**Task**: Of the entries below, restate word for word only the section that runs from the line with "(** * The bits of bytes *)" to the line with "b = Z.land (Z.shiftr", counting both ends.

**Data for processing**:
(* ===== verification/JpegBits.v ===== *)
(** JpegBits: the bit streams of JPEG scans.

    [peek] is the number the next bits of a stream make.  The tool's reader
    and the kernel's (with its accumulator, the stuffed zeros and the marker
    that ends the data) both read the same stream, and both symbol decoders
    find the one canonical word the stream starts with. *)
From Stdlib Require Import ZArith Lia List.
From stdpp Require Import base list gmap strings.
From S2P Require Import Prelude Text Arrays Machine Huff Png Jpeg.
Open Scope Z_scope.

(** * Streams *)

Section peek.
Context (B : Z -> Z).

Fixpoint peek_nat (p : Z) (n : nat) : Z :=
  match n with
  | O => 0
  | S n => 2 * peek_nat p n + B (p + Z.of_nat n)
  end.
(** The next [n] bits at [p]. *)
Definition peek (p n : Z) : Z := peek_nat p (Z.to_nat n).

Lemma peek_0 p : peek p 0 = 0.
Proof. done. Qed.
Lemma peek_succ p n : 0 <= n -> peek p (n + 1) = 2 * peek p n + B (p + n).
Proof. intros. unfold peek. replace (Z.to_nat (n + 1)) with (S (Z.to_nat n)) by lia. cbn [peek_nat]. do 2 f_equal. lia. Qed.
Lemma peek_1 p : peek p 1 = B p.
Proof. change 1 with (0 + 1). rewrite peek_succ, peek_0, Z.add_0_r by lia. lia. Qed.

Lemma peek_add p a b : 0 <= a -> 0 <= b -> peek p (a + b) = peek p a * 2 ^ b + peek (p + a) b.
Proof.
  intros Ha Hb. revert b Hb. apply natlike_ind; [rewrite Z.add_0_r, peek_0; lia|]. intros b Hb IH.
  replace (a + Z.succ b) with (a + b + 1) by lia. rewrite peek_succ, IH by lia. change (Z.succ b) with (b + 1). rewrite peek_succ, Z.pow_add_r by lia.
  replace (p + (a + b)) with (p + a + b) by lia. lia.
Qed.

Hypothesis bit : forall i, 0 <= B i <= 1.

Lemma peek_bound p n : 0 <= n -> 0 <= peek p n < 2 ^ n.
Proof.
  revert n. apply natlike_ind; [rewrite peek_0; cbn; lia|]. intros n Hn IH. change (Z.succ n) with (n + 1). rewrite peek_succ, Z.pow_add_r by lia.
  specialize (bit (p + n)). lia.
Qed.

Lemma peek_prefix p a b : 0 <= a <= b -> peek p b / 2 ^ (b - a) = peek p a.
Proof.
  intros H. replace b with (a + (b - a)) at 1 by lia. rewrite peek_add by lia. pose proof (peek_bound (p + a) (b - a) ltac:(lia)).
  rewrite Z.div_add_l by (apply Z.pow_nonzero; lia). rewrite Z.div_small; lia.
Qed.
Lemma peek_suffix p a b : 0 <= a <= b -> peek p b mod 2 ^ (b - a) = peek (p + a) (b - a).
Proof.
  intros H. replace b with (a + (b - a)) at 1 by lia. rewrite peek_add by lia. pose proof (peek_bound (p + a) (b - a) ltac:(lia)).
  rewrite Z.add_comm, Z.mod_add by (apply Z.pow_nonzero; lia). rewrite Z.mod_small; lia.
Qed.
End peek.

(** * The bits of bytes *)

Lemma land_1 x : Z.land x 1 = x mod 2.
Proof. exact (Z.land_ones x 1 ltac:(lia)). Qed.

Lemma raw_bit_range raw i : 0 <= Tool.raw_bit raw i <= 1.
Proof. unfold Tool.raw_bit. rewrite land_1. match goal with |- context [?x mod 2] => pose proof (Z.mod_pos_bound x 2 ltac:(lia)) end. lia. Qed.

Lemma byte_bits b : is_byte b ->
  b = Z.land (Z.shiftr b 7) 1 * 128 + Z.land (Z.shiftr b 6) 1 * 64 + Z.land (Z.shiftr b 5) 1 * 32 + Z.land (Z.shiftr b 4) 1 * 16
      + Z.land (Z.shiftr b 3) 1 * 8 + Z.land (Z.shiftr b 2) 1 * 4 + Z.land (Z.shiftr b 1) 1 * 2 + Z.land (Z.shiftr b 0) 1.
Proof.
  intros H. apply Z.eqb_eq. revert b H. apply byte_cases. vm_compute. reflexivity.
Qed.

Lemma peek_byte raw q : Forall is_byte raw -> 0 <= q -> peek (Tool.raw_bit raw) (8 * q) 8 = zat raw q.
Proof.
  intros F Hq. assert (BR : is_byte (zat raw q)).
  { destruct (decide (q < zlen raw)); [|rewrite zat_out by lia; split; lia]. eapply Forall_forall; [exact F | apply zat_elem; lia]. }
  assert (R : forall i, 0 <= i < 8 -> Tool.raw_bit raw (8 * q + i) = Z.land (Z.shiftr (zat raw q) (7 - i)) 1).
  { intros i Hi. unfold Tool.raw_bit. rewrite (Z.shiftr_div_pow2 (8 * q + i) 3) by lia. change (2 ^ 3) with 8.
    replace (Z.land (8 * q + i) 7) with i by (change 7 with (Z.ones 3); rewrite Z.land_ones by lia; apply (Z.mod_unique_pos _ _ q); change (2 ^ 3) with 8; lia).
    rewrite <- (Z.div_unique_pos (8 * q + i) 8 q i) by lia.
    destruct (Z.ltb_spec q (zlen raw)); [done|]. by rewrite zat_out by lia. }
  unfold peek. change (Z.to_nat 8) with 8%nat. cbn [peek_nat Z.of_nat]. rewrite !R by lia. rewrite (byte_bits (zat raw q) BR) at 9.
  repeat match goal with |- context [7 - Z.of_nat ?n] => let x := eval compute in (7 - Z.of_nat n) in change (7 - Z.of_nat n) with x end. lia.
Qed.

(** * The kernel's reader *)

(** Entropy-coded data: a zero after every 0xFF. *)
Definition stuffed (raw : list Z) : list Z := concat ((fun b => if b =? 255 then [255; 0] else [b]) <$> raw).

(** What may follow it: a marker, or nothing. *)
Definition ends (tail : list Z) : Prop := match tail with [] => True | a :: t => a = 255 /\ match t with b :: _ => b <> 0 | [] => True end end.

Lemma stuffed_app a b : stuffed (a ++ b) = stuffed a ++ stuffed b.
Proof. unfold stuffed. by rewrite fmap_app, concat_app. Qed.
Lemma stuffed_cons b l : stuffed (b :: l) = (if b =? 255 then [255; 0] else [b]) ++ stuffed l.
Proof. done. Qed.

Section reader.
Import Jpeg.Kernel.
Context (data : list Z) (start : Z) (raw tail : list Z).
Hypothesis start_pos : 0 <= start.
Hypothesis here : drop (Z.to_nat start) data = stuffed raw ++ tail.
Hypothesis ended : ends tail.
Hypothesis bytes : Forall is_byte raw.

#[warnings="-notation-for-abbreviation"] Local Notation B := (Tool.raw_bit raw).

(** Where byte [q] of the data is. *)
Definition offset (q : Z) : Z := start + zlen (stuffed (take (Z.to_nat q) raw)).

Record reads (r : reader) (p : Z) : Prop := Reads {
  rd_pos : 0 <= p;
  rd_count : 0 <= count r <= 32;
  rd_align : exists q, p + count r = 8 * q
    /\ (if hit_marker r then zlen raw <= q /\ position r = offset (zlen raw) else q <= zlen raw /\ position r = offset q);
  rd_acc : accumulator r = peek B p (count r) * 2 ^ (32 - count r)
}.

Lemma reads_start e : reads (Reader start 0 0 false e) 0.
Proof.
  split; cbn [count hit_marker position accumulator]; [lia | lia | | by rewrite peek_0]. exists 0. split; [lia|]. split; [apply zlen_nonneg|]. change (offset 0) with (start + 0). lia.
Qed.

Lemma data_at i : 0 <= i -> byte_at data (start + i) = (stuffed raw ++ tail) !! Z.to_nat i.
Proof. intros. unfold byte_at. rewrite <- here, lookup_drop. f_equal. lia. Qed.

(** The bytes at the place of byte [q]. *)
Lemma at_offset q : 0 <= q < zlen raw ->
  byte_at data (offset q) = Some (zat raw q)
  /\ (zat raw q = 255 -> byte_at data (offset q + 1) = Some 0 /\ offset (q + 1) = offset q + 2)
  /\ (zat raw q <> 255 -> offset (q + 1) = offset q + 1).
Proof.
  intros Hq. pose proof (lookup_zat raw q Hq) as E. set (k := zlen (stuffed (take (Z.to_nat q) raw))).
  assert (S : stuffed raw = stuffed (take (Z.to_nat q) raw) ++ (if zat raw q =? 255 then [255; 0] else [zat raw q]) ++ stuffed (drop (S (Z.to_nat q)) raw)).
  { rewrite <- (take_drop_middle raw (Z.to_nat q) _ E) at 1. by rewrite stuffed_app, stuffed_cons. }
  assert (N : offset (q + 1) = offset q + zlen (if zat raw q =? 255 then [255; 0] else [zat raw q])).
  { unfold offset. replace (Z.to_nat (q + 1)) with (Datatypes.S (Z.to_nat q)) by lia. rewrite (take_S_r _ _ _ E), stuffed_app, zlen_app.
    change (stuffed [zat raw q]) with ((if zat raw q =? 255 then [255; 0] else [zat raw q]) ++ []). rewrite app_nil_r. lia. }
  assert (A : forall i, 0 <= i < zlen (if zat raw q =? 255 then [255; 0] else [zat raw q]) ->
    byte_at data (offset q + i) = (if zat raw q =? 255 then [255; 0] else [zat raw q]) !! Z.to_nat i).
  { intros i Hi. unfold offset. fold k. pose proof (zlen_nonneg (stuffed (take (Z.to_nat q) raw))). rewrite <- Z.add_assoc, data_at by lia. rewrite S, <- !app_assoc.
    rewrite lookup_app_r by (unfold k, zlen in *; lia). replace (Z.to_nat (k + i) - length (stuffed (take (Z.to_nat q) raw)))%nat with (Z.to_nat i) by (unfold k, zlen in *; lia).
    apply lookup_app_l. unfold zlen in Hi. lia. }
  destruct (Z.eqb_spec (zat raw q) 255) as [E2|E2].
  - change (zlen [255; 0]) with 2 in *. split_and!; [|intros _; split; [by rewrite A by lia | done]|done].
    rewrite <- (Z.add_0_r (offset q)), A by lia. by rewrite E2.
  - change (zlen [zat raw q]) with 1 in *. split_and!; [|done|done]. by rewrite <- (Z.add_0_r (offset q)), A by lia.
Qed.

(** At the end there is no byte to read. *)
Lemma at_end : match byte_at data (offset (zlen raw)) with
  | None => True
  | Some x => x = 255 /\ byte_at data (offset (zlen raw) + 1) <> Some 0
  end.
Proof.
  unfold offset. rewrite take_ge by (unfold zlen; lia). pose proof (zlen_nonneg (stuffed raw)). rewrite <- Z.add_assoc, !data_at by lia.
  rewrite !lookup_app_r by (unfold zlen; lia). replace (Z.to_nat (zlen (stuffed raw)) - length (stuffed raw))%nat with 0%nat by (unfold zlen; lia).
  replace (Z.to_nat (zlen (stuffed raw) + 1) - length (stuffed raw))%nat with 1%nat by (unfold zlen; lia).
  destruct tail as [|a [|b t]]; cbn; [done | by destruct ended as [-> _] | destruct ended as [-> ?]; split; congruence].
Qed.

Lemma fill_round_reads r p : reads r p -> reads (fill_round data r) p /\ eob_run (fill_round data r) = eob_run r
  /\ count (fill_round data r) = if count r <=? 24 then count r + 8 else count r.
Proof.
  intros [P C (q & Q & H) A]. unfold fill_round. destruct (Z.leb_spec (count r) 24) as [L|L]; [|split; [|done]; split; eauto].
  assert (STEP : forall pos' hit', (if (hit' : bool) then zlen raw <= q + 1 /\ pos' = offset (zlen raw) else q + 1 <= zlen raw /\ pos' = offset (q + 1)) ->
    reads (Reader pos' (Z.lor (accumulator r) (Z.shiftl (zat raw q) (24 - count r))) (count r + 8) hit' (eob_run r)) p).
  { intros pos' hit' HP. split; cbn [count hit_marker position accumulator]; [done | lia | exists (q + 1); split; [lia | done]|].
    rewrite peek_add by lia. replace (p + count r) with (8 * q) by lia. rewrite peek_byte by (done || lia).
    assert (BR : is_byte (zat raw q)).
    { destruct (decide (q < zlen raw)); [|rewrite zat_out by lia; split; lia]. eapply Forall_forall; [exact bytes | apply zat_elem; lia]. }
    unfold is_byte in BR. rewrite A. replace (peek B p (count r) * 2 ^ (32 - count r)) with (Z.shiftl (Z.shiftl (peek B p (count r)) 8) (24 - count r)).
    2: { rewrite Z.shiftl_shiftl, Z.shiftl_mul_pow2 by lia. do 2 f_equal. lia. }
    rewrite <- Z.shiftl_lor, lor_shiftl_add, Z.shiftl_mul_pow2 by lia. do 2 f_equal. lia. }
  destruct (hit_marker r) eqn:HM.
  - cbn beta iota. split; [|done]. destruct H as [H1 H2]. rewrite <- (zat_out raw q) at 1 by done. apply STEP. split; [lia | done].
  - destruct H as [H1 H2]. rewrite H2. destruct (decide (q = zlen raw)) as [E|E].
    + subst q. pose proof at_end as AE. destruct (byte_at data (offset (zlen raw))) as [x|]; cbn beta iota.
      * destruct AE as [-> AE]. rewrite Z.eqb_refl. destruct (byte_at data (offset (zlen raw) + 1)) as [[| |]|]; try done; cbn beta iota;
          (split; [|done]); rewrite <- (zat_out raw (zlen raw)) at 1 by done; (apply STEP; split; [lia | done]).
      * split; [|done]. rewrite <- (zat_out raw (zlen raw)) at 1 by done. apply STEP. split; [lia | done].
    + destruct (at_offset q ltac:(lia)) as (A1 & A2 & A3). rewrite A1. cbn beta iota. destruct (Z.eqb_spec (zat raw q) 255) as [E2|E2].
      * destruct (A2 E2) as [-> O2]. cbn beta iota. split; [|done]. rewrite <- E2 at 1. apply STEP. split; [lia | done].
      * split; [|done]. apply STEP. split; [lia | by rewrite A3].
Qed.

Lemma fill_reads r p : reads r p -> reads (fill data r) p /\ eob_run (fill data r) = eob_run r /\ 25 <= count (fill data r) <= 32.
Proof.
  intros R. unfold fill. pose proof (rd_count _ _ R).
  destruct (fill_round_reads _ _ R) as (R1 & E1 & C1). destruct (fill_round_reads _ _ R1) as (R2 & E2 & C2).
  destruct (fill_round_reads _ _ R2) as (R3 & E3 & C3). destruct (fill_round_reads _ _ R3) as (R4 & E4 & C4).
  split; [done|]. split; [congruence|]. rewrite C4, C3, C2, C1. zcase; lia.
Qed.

**Written response**:
(** * The bits of bytes *)

Lemma land_1 x : Z.land x 1 = x mod 2.
Proof. exact (Z.land_ones x 1 ltac:(lia)). Qed.

Lemma raw_bit_range raw i : 0 <= Tool.raw_bit raw i <= 1.
Proof. unfold Tool.raw_bit. rewrite land_1. match goal with |- context [?x mod 2] => pose proof (Z.mod_pos_bound x 2 ltac:(lia)) end. lia. Qed.

Lemma byte_bits b : is_byte b ->
  b = Z.land (Z.shiftr b 7) 1 * 128 + Z.land (Z.shiftr b 6) 1 * 64 + Z.land (Z.shiftr b 5) 1 * 32 + Z.land (Z.shiftr b 4) 1 * 16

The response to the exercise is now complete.